### EXERCISE REQUIREMENTS
Within the listing, how many lines include "else"? Please answer with a bare number.

### AVAILABLE DATA
Lemma exp_len_exponent l : exponent (take (exp_len l) l).
Proof.
  unfold exp_len. destruct (is_exponent (head l)) eqn:E; [|constructor].
  destruct l as [|x l]; [done|]. change (drop 1 (x :: l)) with l.
  change (drop (1 + sign_len l) (x :: l)) with (drop (sign_len l) l).
  set (n := run_len is_ascii_digit (drop (sign_len l) l)). destruct (n =? 0) eqn:En; [constructor|].
  apply Nat.eqb_neq in En. cbn [Nat.add take]. rewrite <- take_take_drop.
  constructor.
  - cbn in E. rewrite orb_false_r, orb_true_iff, !beq_eq in E. done.
  - apply sign_len_sign.
  - apply run_len_take.
  - intros H%(f_equal length). rewrite length_take in H. cbn in H.
    pose proof (run_len_le is_ascii_digit (drop (sign_len l) l)). fold n in H0. lia.
Qed.

Lemma exponent_head e r :
  exponent e -> e = [] \/ (is_some_and (head (e ++ r)) is_ascii_digit = false /\
                           opt_is (head (e ++ r)) "."%byte = false).
Proof. destruct 1 as [|x s d [-> | ->] _ _ _]; [by left|right; done..]. Qed.

Lemma fraction_nondigit f r :
  fraction f -> f = [] \/ run_len is_ascii_digit (f ++ r) = 0.
Proof. destruct 1; [by left|by right]. Qed.

Lemma frac_exp_max f e r :
  fraction f -> exponent e ->
  let n := run_len is_ascii_digit (f ++ e ++ r) in
  let l1 := drop n (f ++ e ++ r) in
  length f + length e <= n + frac_len l1 + exp_len (drop (frac_len l1) l1) /\
  length (drop 1 f) <= n + (frac_len l1 - 1).
Proof.
  intros Hf He n l1. subst n l1. destruct (exponent_head e r He) as [->|[Hd Hdot]].
  - destruct Hf as [|d Hd]; cbn [app length drop run_len]; [lia|].
    change (is_ascii_digit "."%byte) with false. cbn [drop]. unfold frac_len. cbn [head opt_is].
    rewrite beq_refl. change (drop 1 (?x :: ?l)) with l. rewrite run_len_prefix, drop_0 by done. lia.
  - destruct Hf as [|d Hdd]; cbn [app length].
    + rewrite run_len_head by done. rewrite drop_0. unfold frac_len. rewrite Hdot, drop_0.
      pose proof (exp_len_max e r He). cbn. lia.
    + cbn [run_len]. change (is_ascii_digit "."%byte) with false. cbv iota. rewrite drop_0.
      unfold frac_len. cbn [head opt_is]. rewrite beq_refl. change (drop 1 (?x :: ?l)) with l.
      rewrite run_len_prefix, (run_len_head _ (e ++ r)), Nat.add_0_r by done.
      change (drop (1 + length d) (?x :: ?l)) with (drop (length d) l). rewrite drop_app_length.
      pose proof (exp_len_max e r He). lia.
Qed.

Lemma prefix_len_max d r : number d -> exists n, prefix_len (d ++ r) = Some n /\ length d <= n.
Proof.
  destruct 1 as [s i f e Hs Hi Hf He Hne]. rewrite <- !app_assoc. unfold prefix_len.
  rewrite (sign_len_app s); [|done|].
  2:{ destruct i as [|x i]; [|by apply (head_digits_sign (x :: i))]. by destruct Hf. }
  rewrite drop_app_length. rewrite run_len_prefix by done. rewrite <- drop_drop, drop_app_length.
  destruct (frac_exp_max f e r Hf He) as [H1 H2].
  set (n := run_len is_ascii_digit (f ++ e ++ r)) in *. set (l1 := drop n (f ++ e ++ r)) in *.
  assert (0 < length (i ++ drop 1 f)) as Hpos by (destruct (i ++ drop 1 f); cbn; [done|lia]).
  rewrite length_app in Hpos. rewrite (proj2 (Nat.eqb_neq _ _)) by lia.
  eexists. split; [reflexivity|]. rewrite !length_app. lia.
Qed.

Lemma frac_len_fraction l : fraction (take (frac_len l) l).
Proof.
  unfold frac_len. destruct (opt_is (head l) "."%byte) eqn:E; [|constructor].
  destruct l as [|x l]; [done|]. apply opt_is_Some in E as [= ->].
  change (drop 1 (?x :: ?l)) with l. cbn [Nat.add take]. constructor. apply run_len_take.
Qed.

Lemma frac_len_le l : frac_len l <= length l.
Proof.
  unfold frac_len. destruct l as [|x l]; [cbn; lia|]. cbn [head length]. change (drop 1 (x :: l)) with l.
  pose proof (run_len_le is_ascii_digit l). case_match; lia.
Qed.

Lemma prefix_len_number l n : prefix_len l = Some n -> number (take n l).
Proof.
  unfold prefix_len. set (l0 := drop (sign_len l) l). set (k := run_len is_ascii_digit l0).
  set (l1 := drop k l0). set (f := frac_len l1).
  destruct (k + (f - 1) =? 0) eqn:E; [done|]. intros [= <-]. apply Nat.eqb_neq in E.
  rewrite <- !Nat.add_assoc, <- take_take_drop. fold l0. rewrite <- take_take_drop. fold l1.
  rewrite <- take_take_drop.
  constructor; [apply sign_len_sign|apply run_len_take|apply frac_len_fraction|apply exp_len_exponent|].
  intros H%(f_equal length). rewrite length_app, length_drop, !length_take in H. cbn in H.
  pose proof (run_len_le is_ascii_digit l0). fold k in H0. pose proof (frac_len_le l1). fold f in H1. lia.
Qed.

Lemma exp_len_le l : exp_len l <= length l.
Proof.
  unfold exp_len. destruct (is_exponent (head l)) eqn:E; [|lia].
  destruct l as [|x l]; [done|]. change (drop 1 (x :: l)) with l.
  change (drop (1 + sign_len l) (x :: l)) with (drop (sign_len l) l).
  pose proof (run_drop_le is_ascii_digit l (sign_len l) (sign_len_le l)).
  cbn [length]. case_match; lia.
Qed.

Lemma prefix_len_le l n : prefix_len l = Some n -> n <= length l.
Proof.
  unfold prefix_len. case_match; [done|]. clear H. intros [= <-].
  pose proof (sign_len_le l) as H1.
  pose proof (run_drop_le is_ascii_digit l (sign_len l) H1) as H2. revert H2.
  set (k := run_len _ _). intros H2. rewrite !drop_drop.
  pose proof (frac_len_le (drop (sign_len l + k) l)) as H3.
  set (f := frac_len (drop (sign_len l + k) l)) in *.
  pose proof (exp_len_le (drop (sign_len l + k + f) l)) as H4. rewrite length_drop in H3, H4. lia.
Qed.

(** ** The value of a number *)

Definition negative (s : bytes) : bool := bool_decide (s = ["-"%byte]).
Definition signed (s : bytes) (v : Z) : Z := if negative s then (- v)%Z else v.

Lemma strip_sign_app s r :
  sign s -> is_some_and (head r) sign_byte = false -> strip_sign (s ++ r) = (negative s, r).
Proof.
  intros [->|[-> | ->]] H; [|done|done]. destruct r as [|x r]; [done|]. cbn in H |- *. by destruct x.
Qed.

Definition exponent_value (e : bytes) : Z :=
  let '(eneg, d) := strip_sign (drop 1 e) in if eneg then (- digits_val d)%Z else digits_val d.

(** The double nearest to the decimal value of a number. *)
Definition number_value (s i f e : bytes) : f64 :=
  round_decimal (negative s) (digits_val (i ++ drop 1 f))
    (exponent_value e - Z.of_nat (length (drop 1 f))).

Lemma number_start i f e :
  all_digits i = true -> fraction f -> i ++ drop 1 f <> [] ->
  exists x l, i ++ f ++ e = x :: l /\ (is_ascii_digit x = true \/ x = "."%byte).
Proof.
  intros Hi Hf Hne. destruct i as [|x i].
  - destruct Hf as [|d Hd]; [done|]. eauto.
  - cbn in Hi. apply andb_true_iff in Hi as [Hx _]. cbn. eauto.
Qed.

Lemma not_special x l w :
  is_ascii_digit x = true \/ x = "."%byte -> In w [lit "inf"; lit "infinity"; lit "nan"] ->
  eq_ignore_ascii_case (x :: l) w = false.
Proof.
  intros Hx [<-|[<-|[<-|[]]]]; destruct Hx as [Hx | ->]; try done;
    cbn [lit list_byte_of_string]; by destruct x.
Qed.

Lemma run_len_exact (a b : bytes) :
  all_digits a = true -> is_some_and (head b) is_ascii_digit = false ->
  run_len is_ascii_digit (a ++ b) = length a.
Proof. intros Ha Hb. rewrite run_len_prefix, run_len_head by done. lia. Qed.
Definition into_key_value (e : ArrayEntry) : ArrayKey * V := (key e, value e).

(** ** [ArrayCachedMetadata] *)

Record ArrayCachedMetadata := mk_metadata {
  meta_len : nat;
  reference_values : nat;
  int_values : nat;
  int_keys : nat;
  string_keys : nat;
  numeric_string_ambiguous_keys : nat;
  shared_string_keys : nat;
}.

Definition no_metadata : ArrayCachedMetadata := mk_metadata 0 0 0 0 0 0 0.

Definition add_if (c : bool) (n : nat) : nat := if c then n + 1 else n.
Definition sub_if (c : bool) (n : nat) : nat := if c then n - 1 else n.

Definition add_packed_value (m : ArrayCachedMetadata) (v : V) : ArrayCachedMetadata :=
  mk_metadata (meta_len m + 1) (add_if (is_reference v) (reference_values m))
    (add_if (is_int v) (int_values m)) (int_keys m + 1) (string_keys m)
    (numeric_string_ambiguous_keys m) (shared_string_keys m).

Definition add_record_value (m : ArrayCachedMetadata) (v : V) : ArrayCachedMetadata :=
  mk_metadata (meta_len m + 1) (add_if (is_reference v) (reference_values m))
    (add_if (is_int v) (int_values m)) (int_keys m) (string_keys m + 1)
    (numeric_string_ambiguous_keys m) (shared_string_keys m + 1).

Definition remove_packed_value (m : ArrayCachedMetadata) (v : V) : ArrayCachedMetadata :=
  mk_metadata (meta_len m - 1) (sub_if (is_reference v) (reference_values m))
    (sub_if (is_int v) (int_values m)) (int_keys m - 1) (string_keys m)
    (numeric_string_ambiguous_keys m) (shared_string_keys m).

Definition key_ambiguous (k : ArrayKey) : bool :=
  match k with KString l => ambiguous l | KInt _ => false end.
Definition entry_shared (e : ArrayEntry) : bool :=
  is_string_key (key e) && string_key_shared_for_shape e.

Definition add_entry (m : ArrayCachedMetadata) (e : ArrayEntry) : ArrayCachedMetadata :=
  mk_metadata (meta_len m + 1) (add_if (is_reference (value e)) (reference_values m))
    (add_if (is_int (value e)) (int_values m)) (add_if (is_int_key (key e)) (int_keys m))
    (add_if (is_string_key (key e)) (string_keys m))
    (add_if (key_ambiguous (key e)) (numeric_string_ambiguous_keys m))
    (add_if (entry_shared e) (shared_string_keys m)).

Definition remove_entry (m : ArrayCachedMetadata) (e : ArrayEntry) : ArrayCachedMetadata :=
  mk_metadata (meta_len m - 1) (sub_if (is_reference (value e)) (reference_values m))
    (sub_if (is_int (value e)) (int_values m)) (sub_if (is_int_key (key e)) (int_keys m))
    (sub_if (is_string_key (key e)) (string_keys m))
    (sub_if (key_ambiguous (key e)) (numeric_string_ambiguous_keys m))
    (sub_if (entry_shared e) (shared_string_keys m)).

Definition replace_value_flags (m : ArrayCachedMetadata)
    (old_is_reference new_is_reference old_is_int new_is_int : bool) : ArrayCachedMetadata :=
  mk_metadata (meta_len m)
    (add_if new_is_reference (sub_if old_is_reference (reference_values m)))
    (add_if new_is_int (sub_if old_is_int (int_values m)))
    (int_keys m) (string_keys m) (numeric_string_ambiguous_keys m) (shared_string_keys m).

Definition from_packed_values (values : list V) : ArrayCachedMetadata :=
  fold_left add_packed_value values no_metadata.
Definition from_record_values (values : list V) : ArrayCachedMetadata :=
  fold_left add_record_value values no_metadata.
Definition from_entries (entries : list ArrayEntry) : ArrayCachedMetadata :=
  fold_left add_entry entries no_metadata.

Definition contains_references (m : ArrayCachedMetadata) : bool := 0 <? reference_values m.
Definition element_summary (m : ArrayCachedMetadata) : PhpArrayElementSummary :=
  if meta_len m =? 0 then ElementsEmpty
  else if int_values m =? meta_len m then AllInt else ElementsMixed.
Definition key_kind_summary (m : ArrayCachedMetadata) (is_packed : bool) : PhpArrayKeyKindSummary :=
  if meta_len m =? 0 then KeysEmpty
  else if is_packed then SequentialInt
  else if int_keys m =? meta_len m then IntOnly
  else if string_keys m =? meta_len m then StringOnly
  else KeysMixed.
Definition has_numeric_string_key_ambiguity (m : ArrayCachedMetadata) : bool :=
  0 <? numeric_string_ambiguous_keys m.
Definition string_keys_share_storage (m : ArrayCachedMetadata) : bool :=
  string_keys m =? shared_string_keys m.
Lemma position_fmap_slots {A B} (f : A -> B) (L : list (option A)) :
  position live (fmap (M := list) (fmap (M := option) f) L) = position live L.
Proof. induction L as [|o L IH]; [done|]. cbn. rewrite live_fmap, IH. done. Qed.

Lemma rposition_fmap_slots {A B} (f : A -> B) (L : list (option A)) :
  rposition live (fmap (M := list) (fmap (M := option) f) L) = rposition live L.
Proof. induction L as [|o L IH]; [done|]. cbn. rewrite live_fmap, IH. done. Qed.

Lemma iter_slots s : iter s = omap id (slot_list s).
Proof.
  unfold iter, slot_list, layout_slots. destruct (layout s); [by rewrite omap_all_live..|].
  unfold mixed_pairs. by rewrite omap_fmap_slots.
Qed.

Lemma packed_pairs_length (values : list V) : length (packed_pairs values) = length values.
Proof. apply length_imap. Qed.

Lemma record_pairs_length (shape : RecordShape) (values : list V) :
  length (keys shape) = length values -> length (record_pairs shape values) = length values.
Proof. intros E. unfold record_pairs. rewrite length_zip_with, length_fmap. lia. Qed.

Lemma packed_pairs_lookup (values : list V) i :
  packed_pairs values !! i = (fun v => (KInt (Z.of_nat i), v)) <$> values !! i.
Proof. unfold packed_pairs. by rewrite list_lookup_imap. Qed.

Lemma record_pairs_lookup (shape : RecordShape) (values : list V) i :
  record_pairs shape values !! i =
  (match keys shape !! i, values !! i with Some k, Some v => Some (KString k, v) | _, _ => None end).
Proof.
  unfold record_pairs. rewrite lookup_zip_with, list_lookup_fmap.
  destruct (keys shape !! i); [|done]. cbn. by destruct (values !! i).
Qed.

(** The reading operations in terms of the slots. *)
Lemma slots_length s m : layout_ok (layout s) m -> length (slot_list s) = slots s.
Proof.
  unfold slot_list, layout_slots, slots. destruct (layout s) as [values|shape values|entries n ix].
  - intros _. by rewrite length_fmap, packed_pairs_length.
  - intros (_ & E & _). by rewrite length_fmap, record_pairs_length.
  - intros _. apply length_fmap.
Qed.

Lemma len_iter s m : layout_ok (layout s) m -> len s = length (iter s).
Proof.
  unfold len, iter. destruct (layout s) as [values|shape values|entries n ix].
  - intros _. by rewrite packed_pairs_length.
  - intros (_ & E & _). by rewrite record_pairs_length.
  - intros (-> & _). unfold mixed_pairs. by rewrite length_fmap.
Qed.

Lemma key_value_at s m i : layout_ok (layout s) m ->
  match slot_list s !! i with
  | Some (Some (k, v)) => key_at s i = Some k /\ get_value s i = Some v /\ value_at s i = Ret v
  | _ => key_at s i = None /\ get_value s i = None
  end.
Proof.
  unfold slot_list, layout_slots, key_at, get_value, value_at, Prelude.index.
  destruct (layout s) as [values|shape values|entries n ix]; rewrite list_lookup_fmap.
  - intros _. rewrite packed_pairs_lookup. destruct (values !! i) as [v|] eqn:E; cbn [fmap option_fmap option_map].
    + apply lookup_lt_Some in E. rewrite (proj2 (Nat.ltb_lt _ _)) by done. done.
    + apply lookup_ge_None in E. rewrite (proj2 (Nat.ltb_ge _ _)) by done. done.
  - intros (_ & E & _). rewrite record_pairs_lookup. destruct (values !! i) as [v|] eqn:Ev; cbn.
    + destruct (keys shape !! i) eqn:Ek; [done|]. apply lookup_lt_Some in Ev.
      apply lookup_ge_None in Ek. lia.
    + destruct (keys shape !! i) eqn:Ek; [|done]. apply lookup_ge_None in Ev.
      apply lookup_lt_Some in Ek. lia.
  - intros _. by destruct (entries !! i) as [[e|]|].
Qed.

Lemma first_index_slots s m : layout_ok (layout s) m -> first_index s = position live (slot_list s).
Proof.
  unfold slot_list, layout_slots, first_index.
  destruct (layout s) as [values|shape values|entries n ix].
  - intros _. by rewrite position_all_live, packed_pairs_length.
  - intros (_ & E & _). by rewrite position_all_live, record_pairs_length.
  - intros _. by rewrite position_fmap_slots.
Qed.

Lemma last_index_slots s m : layout_ok (layout s) m -> last_index s = rposition live (slot_list s).
Proof.
  unfold slot_list, layout_slots, last_index.
  destruct (layout s) as [values|shape values|entries n ix].
  - intros _. by rewrite rposition_all_live, packed_pairs_length.
  - intros (_ & E & _). by rewrite rposition_all_live, record_pairs_length.
  - intros _. by rewrite rposition_fmap_slots.
Qed.

Lemma next_all_live {A} (l : list A) i :
  next_slot (Some <$> l) i = (if i + 1 <? length l then Some (i + 1) else None).
Proof.
  unfold next_slot. rewrite <- fmap_drop, position_all_live, length_drop.
  destruct (i + 1 <? length l) eqn:E; [apply Nat.ltb_lt in E|apply Nat.ltb_ge in E].
  - rewrite (proj2 (Nat.eqb_neq _ _)) by lia. cbn. f_equal. lia.
  - rewrite (proj2 (Nat.eqb_eq _ _)) by lia. done.
Qed.

Lemma next_index_slots s m i : layout_ok (layout s) m -> next_index s i = next_slot (slot_list s) i.
Proof.
  unfold slot_list, layout_slots, next_index.
  destruct (layout s) as [values|shape values|entries n ix].
  - intros _. by rewrite next_all_live, packed_pairs_length.
  - intros (_ & E & _). by rewrite next_all_live, record_pairs_length.
  - intros _. unfold next_slot. by rewrite <- fmap_drop, position_fmap_slots.
Qed.

Lemma prev_index_slots s m i :
  layout_ok (layout s) m -> i <= length (slot_list s) ->
  previous_index s i = Ret (prev_slot (slot_list s) i).
Proof.
  unfold slot_list, layout_slots, previous_index, prev_slot.
  destruct (layout s) as [values|shape values|entries n ix]; rewrite <- fmap_take, length_fmap; intros Hok Hi.
  - rewrite rposition_all_live, length_take. by rewrite Nat.min_l.
  - rewrite rposition_all_live, length_take. by rewrite Nat.min_l.
  - rewrite rposition_fmap_slots. unfold slice. rewrite (proj2 (Nat.leb_le _ _) Hi). cbn. done.
Qed.

(** The slot of a key. *)
Lemma find_index_slots s m k i : layout_ok (layout s) m ->
  find_index s k = Some i <-> exists v, slot_list s !! i = Some (Some (k, v)).
Proof.
  unfold find_index, slot_list, layout_slots.
  destruct (layout s) as [values|shape values|entries n ix]; rewrite list_lookup_fmap.
  - intros _. rewrite packed_pairs_lookup. unfold packed_key_index. destruct k as [z|name].
    + destruct ((0 <=? z)%Z && (z <? Z.of_nat (length values))%Z) eqn:E.
      * apply andb_true_iff in E as [H1%Z.leb_le H2%Z.ltb_lt].
        destruct (lookup_lt_is_Some_2 values (Z.to_nat z)) as [v Ev]; [lia|]. split.
        -- intros [= <-]. exists v. rewrite Ev. cbn. by rewrite Z2Nat.id.
        -- intros (w & Hw). destruct (values !! i); [|done]. cbn in Hw. injection Hw as <- <-. f_equal. lia.
      * split; [done|]. intros (w & Hw). destruct (values !! i) eqn:Ev; [|done]. cbn in Hw.
        injection Hw as <- <-. apply lookup_lt_Some in Ev.
        apply andb_false_iff in E as [E|E]; [apply Z.leb_gt in E|apply Z.ltb_ge in E]; lia.
    + split; [done|]. intros (w & Hw). by destruct (values !! i).
  - intros (Hs & E & _). rewrite record_pairs_lookup. destruct k as [z|name].
    + split; [done|]. intros (w & Hw). by destruct (keys shape !! i), (values !! i).
    + rewrite (Hs name i). split.
      * intros Ek. destruct (lookup_lt_is_Some_2 values i) as [v Ev]; [rewrite <- E; by apply lookup_lt_Some in Ek|].
        exists v. by rewrite Ek, Ev.
      * intros (w & Hw). destruct (keys shape !! i); [|done]. destruct (values !! i); [|done]. by injection Hw as <- <-.
  - intros (_ & _ & Hix). rewrite Hix. split.
    + intros (e & Ee & <-). exists (value e). by rewrite Ee.
    + intros (w & Hw). destruct (entries !! i) as [[e|]|]; [|done..]. exists e. split; [done|]. by injection Hw.
Qed.
End View.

### OUTPUT
10